Stored items
----
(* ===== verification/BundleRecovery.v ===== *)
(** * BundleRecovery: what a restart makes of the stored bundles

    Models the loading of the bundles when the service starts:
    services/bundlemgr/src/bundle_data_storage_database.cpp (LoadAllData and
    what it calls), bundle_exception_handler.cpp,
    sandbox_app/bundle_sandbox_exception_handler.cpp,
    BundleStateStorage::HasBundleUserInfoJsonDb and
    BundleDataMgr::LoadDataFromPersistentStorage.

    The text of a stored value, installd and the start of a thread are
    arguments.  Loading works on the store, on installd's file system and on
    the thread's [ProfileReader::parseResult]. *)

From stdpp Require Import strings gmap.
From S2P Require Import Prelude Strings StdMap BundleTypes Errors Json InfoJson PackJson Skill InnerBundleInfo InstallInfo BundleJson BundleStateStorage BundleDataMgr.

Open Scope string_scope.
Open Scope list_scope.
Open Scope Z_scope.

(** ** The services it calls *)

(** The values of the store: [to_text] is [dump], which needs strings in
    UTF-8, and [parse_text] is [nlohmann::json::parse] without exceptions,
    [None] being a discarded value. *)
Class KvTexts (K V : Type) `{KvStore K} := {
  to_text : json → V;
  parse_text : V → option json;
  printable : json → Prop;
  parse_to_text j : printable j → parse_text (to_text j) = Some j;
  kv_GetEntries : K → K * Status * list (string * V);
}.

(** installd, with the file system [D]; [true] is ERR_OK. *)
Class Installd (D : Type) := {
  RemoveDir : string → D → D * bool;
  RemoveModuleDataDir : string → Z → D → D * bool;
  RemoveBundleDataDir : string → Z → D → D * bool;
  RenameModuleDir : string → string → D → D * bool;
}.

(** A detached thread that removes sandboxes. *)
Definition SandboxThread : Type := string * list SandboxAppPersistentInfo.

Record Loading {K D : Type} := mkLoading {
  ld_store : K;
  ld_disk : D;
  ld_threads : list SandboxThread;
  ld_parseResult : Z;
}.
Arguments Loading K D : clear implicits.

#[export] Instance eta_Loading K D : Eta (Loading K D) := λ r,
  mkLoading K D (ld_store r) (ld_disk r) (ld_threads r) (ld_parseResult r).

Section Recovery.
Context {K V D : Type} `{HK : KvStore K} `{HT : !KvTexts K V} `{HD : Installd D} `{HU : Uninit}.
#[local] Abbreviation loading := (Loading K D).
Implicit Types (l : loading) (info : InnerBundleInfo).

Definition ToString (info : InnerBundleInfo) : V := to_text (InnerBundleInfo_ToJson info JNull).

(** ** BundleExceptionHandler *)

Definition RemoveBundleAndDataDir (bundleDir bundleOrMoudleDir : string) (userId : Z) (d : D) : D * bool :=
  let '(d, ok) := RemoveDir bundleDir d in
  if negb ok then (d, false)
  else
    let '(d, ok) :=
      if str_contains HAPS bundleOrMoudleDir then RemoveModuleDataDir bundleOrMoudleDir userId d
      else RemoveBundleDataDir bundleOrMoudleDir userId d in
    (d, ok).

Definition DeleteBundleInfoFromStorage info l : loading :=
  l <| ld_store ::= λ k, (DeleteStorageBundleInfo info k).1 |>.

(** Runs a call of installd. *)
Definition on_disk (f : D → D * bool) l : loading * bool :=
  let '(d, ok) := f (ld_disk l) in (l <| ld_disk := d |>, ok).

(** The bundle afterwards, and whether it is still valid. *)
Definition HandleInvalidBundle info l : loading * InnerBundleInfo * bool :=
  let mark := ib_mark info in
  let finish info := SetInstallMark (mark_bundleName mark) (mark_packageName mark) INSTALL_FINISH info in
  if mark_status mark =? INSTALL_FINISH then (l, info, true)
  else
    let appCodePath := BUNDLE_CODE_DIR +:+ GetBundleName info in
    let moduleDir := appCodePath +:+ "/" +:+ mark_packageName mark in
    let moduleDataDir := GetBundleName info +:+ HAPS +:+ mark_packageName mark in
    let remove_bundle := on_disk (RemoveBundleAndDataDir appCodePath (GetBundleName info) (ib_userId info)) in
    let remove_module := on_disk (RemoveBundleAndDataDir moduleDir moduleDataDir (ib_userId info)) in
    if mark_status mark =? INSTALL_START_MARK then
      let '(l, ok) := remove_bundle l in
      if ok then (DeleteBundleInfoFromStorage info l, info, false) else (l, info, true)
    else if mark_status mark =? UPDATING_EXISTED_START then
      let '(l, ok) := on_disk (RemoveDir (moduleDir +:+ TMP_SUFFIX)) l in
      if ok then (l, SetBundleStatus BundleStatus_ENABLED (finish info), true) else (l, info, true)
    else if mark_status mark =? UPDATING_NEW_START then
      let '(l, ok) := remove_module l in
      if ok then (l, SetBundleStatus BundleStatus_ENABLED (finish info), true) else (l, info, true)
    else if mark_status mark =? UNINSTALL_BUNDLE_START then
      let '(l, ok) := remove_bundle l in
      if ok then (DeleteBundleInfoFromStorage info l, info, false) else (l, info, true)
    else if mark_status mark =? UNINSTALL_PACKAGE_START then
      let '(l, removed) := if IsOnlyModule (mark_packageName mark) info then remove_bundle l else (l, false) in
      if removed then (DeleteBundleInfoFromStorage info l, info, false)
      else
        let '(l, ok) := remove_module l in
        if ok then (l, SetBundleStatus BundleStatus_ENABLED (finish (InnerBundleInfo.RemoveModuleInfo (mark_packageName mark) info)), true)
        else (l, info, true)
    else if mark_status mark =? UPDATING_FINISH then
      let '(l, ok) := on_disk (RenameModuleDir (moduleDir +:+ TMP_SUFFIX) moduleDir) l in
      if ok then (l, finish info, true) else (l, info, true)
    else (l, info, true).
----
Exercise -
Each line in the data that has the word "DeleteBundleInfoFromStorage" counts once; state how many such lines there are, without comment.

Task response -
4